Universitas Indonesia, merupakan satu satunya universitas yang menggunakan nama bangsa dan dikenal sebagai kampus Perjuangan Orde Baru. Tanggal 2 Februari 1990 nanti UI merayakan ulang tahunnya yang ke 40. Dan UI yang dulu bermarkas di dua tempat, Rawamangun dan Salemba, kini sudah mulai menyatu di kampus baru, Depok Jawa Barat. Banyak perubahan sudah terjadi, terutama sikap mahasiswanya. Sri Fitrisia M, Myrna Ratna M, dan Tonny D. Widiastono menuliskannya dalam dua tulisan di halaman I dan sebuah tulisan di halaman II.
BASUKI, tokoh pembuat ketawa itu pernah berseloroh. Universitas Indonesia yang biasa disingkat UI itu sudah berganti nama menjadi IU. Banyolan yang ditayangkan melalui layar kaca beberapa waktu lalu itu memang pernah mencuat sebagai bahan guyonan. Tetapi ketika pemerintah mencanangkan keinginan untuk membuat senat mahasiswa pada tingkat fakultas dan universitas akhir tahun lalu, bayangan masyarakat pun lalu menerawang jauh ke belakang. Berbagai komentar atas senat mahasiswa yang muncul dari berbagai tokoh masyarakat, tidak bisa dilepaskan dari bayangan gejolak mahasiswa. Berbicara mengenai gejolak mahasiswa, bayangan masyarakat pun tak akan lepas dengan nama Universitas Indonesia.
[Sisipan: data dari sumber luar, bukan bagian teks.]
(* ===== verification/Prelude.v ===== *)
(** * credSync: a verification library (root file)

    credSync keeps a device's copy of server rows up to date over a bad network, and carries
    the user's commands the other way, without losing or repeating either. This library
    models the crates that do it, and the simulator that tries to break them, and proves what
    they promise one another.

    ** The program and where it is modelled

    The protocol (src/credsync-protocol) is the vocabulary: every value on the wire is built
    by a constructor that enforces its bounds.
    - Errors: limits.rs and error.rs. Nums: nums.rs. Ids: ids.rs. Json: canonical.rs and the
      documents of wire.rs. Wire: the messages of wire.rs and the bounded decoders of
      validated.rs. Integrity: integrity.rs, with the scope digest, a sum of row hashes
      modulo 2^128.

    The client (src/credsync-core) is a state machine with no I/O of its own: it talks to a
    database, a network, a clock, a random source and a compressor through five traits.
    - Core: types.rs, scope.rs, event.rs, effect.rs, error.rs, conflict.rs, wire.rs.
      Registry: registry.rs. Migrate: migrate.rs. Outbox: outbox.rs. Storage: the traits of
      traits.rs as classes, the operations of storage.rs, and the contract of a storage as the
      law class [StorageLaws]: a transaction that answers success took all its operations,
      one that answers failure took all or none. Apply: apply.rs. Engine: engine.rs, one
      definition per method, on the record [Engine]; a method returning a Result is a [step],
      whose state survives an error as a mutated receiver does.
    - SimStorage: the adapters of the simulator's fakes.rs; its database is proved to satisfy
      [StorageLaws], so every theorem about the client applies to it. EngineFacts, EngineSteps,
      Place, PushFacts and Ledger hold the lemmas about what each call does to the durable
      state: its digest, its position, its queue of commands and their outcomes.
    - A run of the client ([EngineSteps.client_step]) is any sequence of calls, with any result,
      and of restarts over the same storage. What the server may send it in the run, and with
      which registry the app may be reopened, is a parameter, the [Regime]: [anything], or
      [understood], only changes the app files under the scope and can read. A change it cannot
      read is quarantined; the digest then counts a row that is not stored, and stays off by as
      much ([EngineFacts.drift_of]) until the scope is rebuilt. What the engine trusts agrees
      with storage in any run ([client_step_coherent]); that the digest describes the rows, and
      what the sync theorems say, needs the changes, or the server's whole log
      ([Sync.log_understood]), to be understood.

    The server (src/credsync-server, src/credsyncd) owns the change log, the results of
    commands, the watermark and the blocklist, in Postgres.
    - Server: error.rs, pull.rs, version.rs. Database: the tables and the statements, with
      the faults a statement can meet (it fails, or it takes effect and its reply is lost).
      Schema: [db::migrate], its retry loop, lock and timeouts. Dedupe: dedupe.rs and host.rs.
      Log: the queries of db.rs. Watermark: the transactions, the advisory lock, the sequence
      and [safe_watermark] of db.rs. Auth: auth.rs and blocklist.rs. Daemon: the request path
      of credsyncd/src/lib.rs. Startup: its routes, and credsyncd/src/main.rs.
    - Place, Replica and Sync join the two sides. Place is where a device stands in a scope and
      what every call does to it; Replica composes the queries of Log with the byte budget of
      Server into the pages a device is served, and relates what it holds to the log; Sync is
      the world of one server and one device, its steps and its invariant; between asking and
      being answered the server commits and the device does other things.
    - Race and Watermark are step relations: several requests (or hosts and readers)
      interleave between their awaits over shared tables. A run of one request that nobody
      interrupts is proved to be the sequential definition ([Race.forward_runs]).

    The simulator (src/credsync-sim) runs two to four devices on the client's own engine
    against an in-memory server and a network that misbehaves, from one seed.
    - Rng: rng.rs, PCG-XSH-RR on 64-bit words with its rejection loop. FaultMenu: fault.rs.
      Pressure: pressure.rs. SimServer: server.rs, the log with what is visible of it, commits
      out of order, pulls and bootstraps under the commit-order guard, the host's dice, dedupe.
      Invariants: invariant.rs, the seven checkers, their memory and their messages. Trace:
      trace.rs. World: world.rs, one definition per method, every draw in the order of the
      source. Sweep: main.rs and lib.rs, one seed and a batch of them over workers.
    - SimServerFacts, SimReads, SimFeed and SimCommands prove the server: what a pull answers
      as a part of the log, what a device that takes it holds. InvariantFacts says what each
      checker accepts.
    - Deliveries, WorldDevices, WorldServer, WorldSteps, WorldCarry, WorldSound, WorldPhases,
      WorldClean and WorldRuns carry one invariant through a step of the world: each device
      stands at its cursor, the responses in flight to it can be taken in their order
      ([Deliveries.queue_ok]), its commands have each one place ([Ledger.ledger]), and the
      checkers remember the state they last saw. The devices' turns, the network and the
      deliveries are one lemma each, and [WorldRuns.world_step_ok] composes them.
    - WorldQuiet, WorldArrive, WorldQueues and WorldDrain are about a world whose faults are
      off: a turn ends with a push and a pull in flight, a batch that is in order is
      taken, an answer takes its commands out of the queue, and with nothing to push and
      nothing uncommitted the server never moves. What it may still write is bounded by the
      commands it has not answered ([WorldDrain.spent]).

    ** How the parts are put together

    Third-party code is a parameter: the JSON writer (class [Codec]), the two hashes
    ([Hashes]), the JWT decoder ([Jwt]), the host application ([Host]), the compressor.
    Theorems that need documented facts of them take law classes ([CodecArrays], [HashLaws]);
    Concrete gives each an instance, and every theorem with a hypothesis is applied to a
    concrete input in a witness beside it or in ClientWitnesses and ServerWitnesses.

    Widths are kept where they matter: the digest is a [Z] modulo 2^128, divergence counts
    saturate at 2^32, sequence numbers are bounded by [i64::MAX]. Strings are UTF-8 bytes.
    BTreeMap order is recovered with a sort where iteration order is visible.

    Fuel: [CommandId.parse_loop] takes the string's length, and [parse_loop_fuel] shows it is
    never exhausted; [Watermark.run_reader] takes seven, and [run_reader_done] shows a reader
    has finished by then; [Replica.drain] takes one pull more than there are rows, and
    [drain_from] shows that is enough; [Rng.until] takes 2^64 turns, the period of the generator;
    the steps of a run and of settling are the source's constants; [Race.run_alone] takes four
    moves, and [forward_runs] shows the session has ended; [Sync.pull_until] and
    [Sync.bootstrap_until] take one page more than there are changes missing, and
    [pull_until_ends] and [bootstrap_until_ends] show that is enough;
    [Exchange.push_until] takes one round more than there are commands to send, and
    [push_until_ends] shows that is enough.

    ** What the theorems show

    SyncClaims: a device that syncs with an honest server whose log it understands, over a network
    that loses answers or is late with them and a storage that fails or loses acknowledgements,
    is never told it has diverged and ends with the rows the server holds; pulling gets it there; and a scope
    that did diverge, whatever it held, is healed by rebuilding it, its history of divergences
    kept. EngineClaims: the digest a device holds describes the rows it holds, through any run of
    understood changes, failures, lost acknowledgements and restarts; a quarantined row breaks
    that, and how is proved exactly; a batch is applied exactly or not at all; a commit whose acknowledgement
    was lost is recovered; divergence is counted once per failure and the count survives a
    restart; a rebuild touches one scope; and a queued command leaves the outbox only by being
    answered, whatever the device is sent. OutboxClaims: answers are applied once, a losing draft
    is kept and no other, pushes fill up to
    the limits the server enforces and always make progress. ProtocolClaims: round trips,
    bounded decoding, the digest's algebra, migration plans. DedupeClaims: one command has one
    recorded outcome, in any race. LogClaims: paging delivers everything exactly once, and a
    bootstrap ends where a replay of the log would. WatermarkClaims: nothing appears under a
    watermark. DaemonClaims: only a granted, unblocked scope is served, and a refusal tells
    nothing; StartupClaims: and so does every route of a server that has started. FleetClaims:
    what a client is told of a command is what the host decided of it, unless an upgrade made
    it send the command with two bodies; a client that keeps pushing is answered; no client that
    keeps its version, be it the others' or not, is refused its own command, and one that
    upgrades can be. In these the clients may be sent any batches.

    WorldClaims: from any seed, under any distribution of the faults whose latencies end within
    a step, no checker ever finds a violation and every device holds exactly what the log says
    at its cursor; after settling, a run fails exactly when a device has not caught up; and
    with latencies longer than a step a device can be rewound. ArrivalClaims: once the faults stop,
    every pair of steps brings a device nearer to what the server shows and shortens its outbox,
    so a run whose devices are not too far behind passes. SimClaims: a device fed by the
    simulated server skips nothing, a quiet server is drained, a bootstrap is a replay, a push
    is answered once. InvariantClaims: the checkers are exact. SweepClaims: a batch over
    workers is the batch in order. RngClaims and SchemaClaims: draws are fair and loops end.

    Some theorems record where the program does less than its documentation says:
    [empty_batch_rewinds], [quarantined_row_diverges], [upgraded_retry_refused],
    [unresolved_asks_again], [responses_keep_order], [trailing_seed_runs_a_batch]; and some
    concrete runs show it happen: [slow_network_rewinds], [shared_connection_skips],
    [upgrade_dead_letters], [append_without_transaction_skips], [race_asks_twice],
    [deleted_row_still_counted], [sim_mutation_overwrites].

    ** What is not modelled

    The text of the SQL migrations; axum's dispatch and extractors and the async runtime;
    serde's generated field decoding; float formatting and the [hit_rate] gauge; the bindings;
    the threads of a batch, which are joined in order; accessors that only lend a reference.
    [ArrivalClaims.quiet_devices_arrive] counts one entry for a pair of steps, where a pull may
    hand over four: how many fit depends on the sizes the JSON writer gives;
    [ArrivalClaims.quiet_outboxes_drain] counts one command, which is all that an overloaded
    server need take of a push.
    [Sync.sync_step] lets one request of a scope be outstanding: an answer that a later one
    overtook is outside it, and so is another scope whose changes the app does not understand. *)

From Stdlib Require Export ZArith Lia Bool Ascii String.
From stdpp Require Export base tactics option list gmap strings sorting pretty.
From stdpp Require Import options.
Tetapi UI memang kini sudah berubah. Bahkan di saat memasuki masa “puber” kedua, pada usia 40 tahun, prestasi yang dicapai UI tak lagi secemerlang dulu. Gelar UI tak lagi seimbang dengan prestasi yang dicapai. Di mata masyarakat, citra UI dirasakan sudah agak memudar. UI dikesankan tidak lagi mempunyai kepedulian terhadap masalah masalah sosial yang terjadi di sekitarnya. Sebagai lembaga, termasuk juga mahasiswanya, misalnya, kerakyatannya kurang terlihat. UI sudah menjadi lembaga pendidikan yang elit.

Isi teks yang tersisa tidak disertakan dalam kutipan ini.